The precarious conditions which were exacerbated by the pandemic — 59 percent of households with no food and 86 percent with no continuous water service — have driven people out, unmoored, only to become victims of prostitution, human trafficking, and slavery.
The Venezuelan exodus has become the second largest migratory crisis in the world, reaching levels never before seen in our hemisphere. We are thankful to 30 countries that, in mid-June, pledged more than $1.5 billion in grants and loans to aid Venezuelan migrants, but the gap is still too wide. The United Nations Humanitarian Response Plan for 2019 and 2020 received only 23.1 percent and 34.8 percent of the requested funding. By way of comparison, per capita funding collected for Syrian refugees was 10 times higher than for Venezuelans — $3,150 per Syrian refugee versus $265 per Venezuelan migrant, based on 2020 figures.
These figures represent only Venezuelan migrants, not the millions who remain in the country, caught with the decision to stay at home, risking starvation, or risk contracting the virus by going outside to try to put food on the table. Unfortunately, in today's deteriorating Venezuela, staying at home is not an option. Minimum wage only covers 0.8 percent of the cost of the basic food basket, while remittances have been reduced by half. On average, 59 percent of households have not been able to access high-protein foods and children are the most affected.
Our most recent "Monitoring of Acute Malnutrition and Family Food Security" report for April-July 2020, published last October, found childhood malnutrition has reached alarming levels: 73 percent of cases occur in children under five years of age, and 20 percent of these are at risk of becoming acute. It does not help 51 percent of pregnant women are undernourished and cannot access monthly prenatal check-ups.
So what can we do?
Non-governmental organizations like Caritas Internationals, still operating in Venezuela, have seen humanitarian needs quickly escalating while funding has fallen precipitously short. We understand the pandemic has impacted the world, including long-time donors. We call on the international community, the private sector and development banks to help us help by matching the level of funding to the extent of the humanitarian tragedy. Furthermore, we must ensure these efforts encompass all Venezuelans, migrants and those who remain in the country, because failing to address the suffering inside Venezuela only aggravates the refugee crisis.
Venezuela’s economic crisis is having a crippling toll on children. Malnourishment is stunting their growth — they are losing between 8-10 centimeters in height, depending on their age — diminishing their cognitive abilities and causing physical and emotional trauma. This generation will never meet its full potential.
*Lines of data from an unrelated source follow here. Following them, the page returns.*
(** X11. The split, on the bytes of the machine.  Let [b], of size [S], be
    the block an allocation of [nbytes] takes from a doubly-linked free
    list [l1 ++ b :: l2], with [nbytes + padding + 28] below 2^32.  The
    allocation returns the aligned address and [b] heads the allocated
    list.  When [S - nbytes - padding] exceeds the header size 28, the
    location [nb] = [aligned address + nbytes] is not null, holds no
    header of the free list and shares no byte with a header of the free
    list or with the head of the allocated list, the free list becomes
    [l1 ++ nb :: l2]: the new block [nb] is free, has the address [nb]
    and the size [S - nbytes - padding], and the size of [b] becomes
    [nbytes + padding].  When [S - nbytes - padding] does not exceed 28
    and the headers of the free list and the head of the allocated list
    share no byte, there is no new block: the free list becomes
    [l1 ++ l2], [b] keeps its whole size [S] and the other free blocks
    keep their address and size. *)
Theorem memory_alloc_aligned_split (fuel : nat)
    (s s1 : Bytes.memory_manager_t) (b nbytes alignment : Z) (ty : memory_type_t)
    (l1 l2 : list Z) :
  let h := Bytes.decode (Bytes.mem s1) in
  let al := aligned_address (address (h b)) alignment in
  let pad := sub32 al (address (h b)) in
  let S := size (h b) in
  let nb := add32 al nbytes in
  Bytes.winning_block fuel s nbytes alignment s1 b ->
  dllist h (Bytes.free_blocks s1) (l1 ++ b :: l2) ->
  0 < nbytes -> nbytes + pad + 28 < 2 ^ 32 ->
  word (Bytes.current_process s1) ->
  (forall q, In q (Bytes.allocated_blocks s1 :: l1 ++ b :: l2) -> word q) ->
  exists s',
    Bytes.memory_alloc_aligned fuel s nbytes alignment ty = Some (s', al)
    /\ Bytes.allocated_blocks s' = b
    /\ (28 < S - nbytes - pad -> nb <> 0 -> ~ In nb (l1 ++ b :: l2) ->
        headers_apart 28 (nb :: Bytes.allocated_blocks s1 :: l1 ++ b :: l2) ->
        llist (Bytes.decode (Bytes.mem s')) (Bytes.free_blocks s') (l1 ++ nb :: l2)
        /\ Bytes.address (Bytes.mem s') nb = nb
        /\ Bytes.size (Bytes.mem s') nb = S - nbytes - pad
        /\ Bytes.is_free (Bytes.mem s') nb = true
        /\ Bytes.size (Bytes.mem s') b = nbytes + pad
        /\ Bytes.address (Bytes.mem s') b = al
        /\ Bytes.is_free (Bytes.mem s') b = false)
    /\ (S - nbytes - pad <= 28 ->
        headers_apart 28 (Bytes.allocated_blocks s1 :: l1 ++ b :: l2) ->
        llist (Bytes.decode (Bytes.mem s')) (Bytes.free_blocks s') (l1 ++ l2)
        /\ Bytes.size (Bytes.mem s') b = S
        /\ Bytes.address (Bytes.mem s') b = al
        /\ Bytes.is_free (Bytes.mem s') b = false
        /\ forall q, In q (l1 ++ l2) ->
             Bytes.address (Bytes.mem s') q = Bytes.address (Bytes.mem s1) q
             /\ Bytes.size (Bytes.mem s') q = Bytes.size (Bytes.mem s1) q).
Proof.
  intros h al pad S nb Hw Hd Hn Hov Wc Hwords.
  assert (Hb0 : b <> 0) by apply Hw.
  rewrite (bytes_memory_alloc_aligned_winning fuel s nbytes alignment ty s1 b)
    by (try assumption; lia).
  rewrite bytes_allocate_block_pair.
  exists (fst (Bytes.allocate_block s1 b nbytes alignment ty)).
  split; [reflexivity|].
  split; [reflexivity|].
  assert (HS : 0 <= S < 2 ^ 32) by (apply load32_range).
  assert (Hpad : 0 <= pad) by (unfold pad, sub32; apply wrap_range).
  assert (Hsum : add32 (add32 nbytes pad) 28 = nbytes + pad + 28).
  { rewrite (add32_small nbytes pad) by lia. apply add32_small. lia. }
  destruct (allocate_block_split 28 (view s1) b nbytes alignment ty l1 l2 Hd
              ltac:(lia) ltac:(lia) Hov HS) as (Hsplit & Hwhole).
  set (c' := fst (allocate_block 28 (view s1) b nbytes alignment ty)) in *.
  set (s' := fst (Bytes.allocate_block s1 b nbytes alignment ty)).
  split.
  - (* the block is split *)
    intros Hleft Hnb0 Hfresh Hap.
    destruct (Hsplit Hleft Hnb0 Hfresh) as (Hl & Ha & Hs & Hf & _ & Hsb & Hab & Hfb).
    destruct (allocate_block_agrees
                (nb :: Bytes.allocated_blocks s1 :: l1 ++ b :: l2) s1 b nbytes
                alignment ty Hap) as (A & Efb & _).
    { intros q [<- | Hq]; [apply wrap_range | apply Hwords; exact Hq]. }
    { right. right. apply in_elt. }
    { exact Hb0. }
    { apply (written_headers_of_list (view s1) b nbytes alignment l1 l2).
      - exact Hd.
      - intros q Hq. right. right. exact Hq.
      - right. left. reflexivity.
      - intros _. left. reflexivity. }
    { intros _. exact Hnb0. }
    { exact Wc. }
    fold s' c' in A, Efb.
    assert (Hnbin : In nb (nb :: Bytes.allocated_blocks s1 :: l1 ++ b :: l2))
      by (left; reflexivity).
    assert (Hbin : In b (nb :: Bytes.allocated_blocks s1 :: l1 ++ b :: l2))
      by (right; right; apply in_elt).
    destruct (agree_fields _ _ _ _ A Hnbin Hnb0) as (Ea & Es & _ & Ef & _).
    destruct (agree_fields _ _ _ _ A Hbin Hb0) as (Eab & Esb & _ & Efb' & _).
    split.
    { rewrite Efb.
      apply (agree_lseg (nb :: Bytes.allocated_blocks s1 :: l1 ++ b :: l2) _ (blocks c'));
        [exact A | | exact Hl].
      intros x Hx. apply in_app_or in Hx. destruct Hx as [Hx | [<- | Hx]].
      - right. right. apply in_or_app. left. exact Hx.
      - left. reflexivity.
      - right. right. apply in_or_app. right. right. exact Hx. }
    rewrite Ea, Es, Ef, Eab, Esb, Efb'.
    repeat split; assumption.
  - (* the whole block is allocated *)
    intros Hleft Hap.
    destruct (Hwhole Hleft) as (Hl & Hsb & Hab & Hfb & Hoth).
    assert (Hcond : (add32 (add32 nbytes pad) 28 <? S) = false).
    { apply Z.ltb_ge. rewrite Hsum. lia. }
    destruct (allocate_block_agrees
                (Bytes.allocated_blocks s1 :: l1 ++ b :: l2) s1 b nbytes
                alignment ty Hap) as (A & Efb & _).
    { exact Hwords. }
    { right. apply in_elt. }
    { exact Hb0. }
    { apply (written_headers_of_list (view s1) b nbytes alignment l1 l2).
      - exact Hd.
      - intros q Hq. right. exact Hq.
      - left. reflexivity.
      - intros Hc. exfalso.
        pose proof (eq_trans (eq_sym Hc) Hcond : true = false) as F. discriminate F. }
    { intros Hc. exfalso.
      pose proof (eq_trans (eq_sym Hc) Hcond : true = false) as F. discriminate F. }
    { exact Wc. }
    fold s' c' in A, Efb.
    assert (Hbin : In b (Bytes.allocated_blocks s1 :: l1 ++ b :: l2))
      by (right; apply in_elt).
    destruct (agree_fields _ _ _ _ A Hbin Hb0) as (Eab & Esb & _ & Efb' & _).
    split.
    { rewrite Efb.
      apply (agree_lseg (Bytes.allocated_blocks s1 :: l1 ++ b :: l2) _ (blocks c'));
        [exact A | | exact Hl].
      intros x Hx. apply in_app_or in Hx. destruct Hx as [Hx | Hx].
      - right. apply in_or_app. left. exact Hx.
      - right. apply in_or_app. right. right. exact Hx. }
    rewrite Eab, Esb, Efb'.
    split; [exact Hsb|]. split; [exact Hab|]. split; [exact Hfb|].
    intros q Hq.
    assert (Hqin : In q (Bytes.allocated_blocks s1 :: l1 ++ b :: l2)).
    { right. apply in_app_or in Hq. apply in_or_app.
      destruct Hq as [Hq | Hq]; [left; exact Hq | right; right; exact Hq]. }
    assert (Hq0 : q <> 0).
    { destruct (dllist_at _ _ _ _ _ Hd) as (_ & _ & _ & _ & _ & Hnn).
      intros E. apply Hnn. rewrite <- E.
      apply in_app_or in Hq. apply in_or_app.
      destruct Hq as [Hq | Hq]; [left; exact Hq | right; right; exact Hq]. }
    destruct (agree_fields _ _ _ _ A Hqin Hq0) as (Eaq & Esq & _).
    rewrite Eaq, Esq. exact (Hoth q Hq).
Qed.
Finally, it is necessary to fashion a comprehensive response to the humanitarian crisis, taking into account the particular situation of the country, instead of fragmented and short-term efforts. In this regard, we applaud the transatlantic initiatives being forged in response to the Venezuelan humanitarian crisis.
Otherwise, the consequences will be dire, and the aftermath of the pandemic will take its toll on generations to come — not only for Venezuela, but also for our neighboring countries and the entire world.
Janeth Márquez is the director of Caritas Venezuela, a nonprofit organization of the Catholic Church that seeks to serve and advocate for the poor and marginalized, and their communities.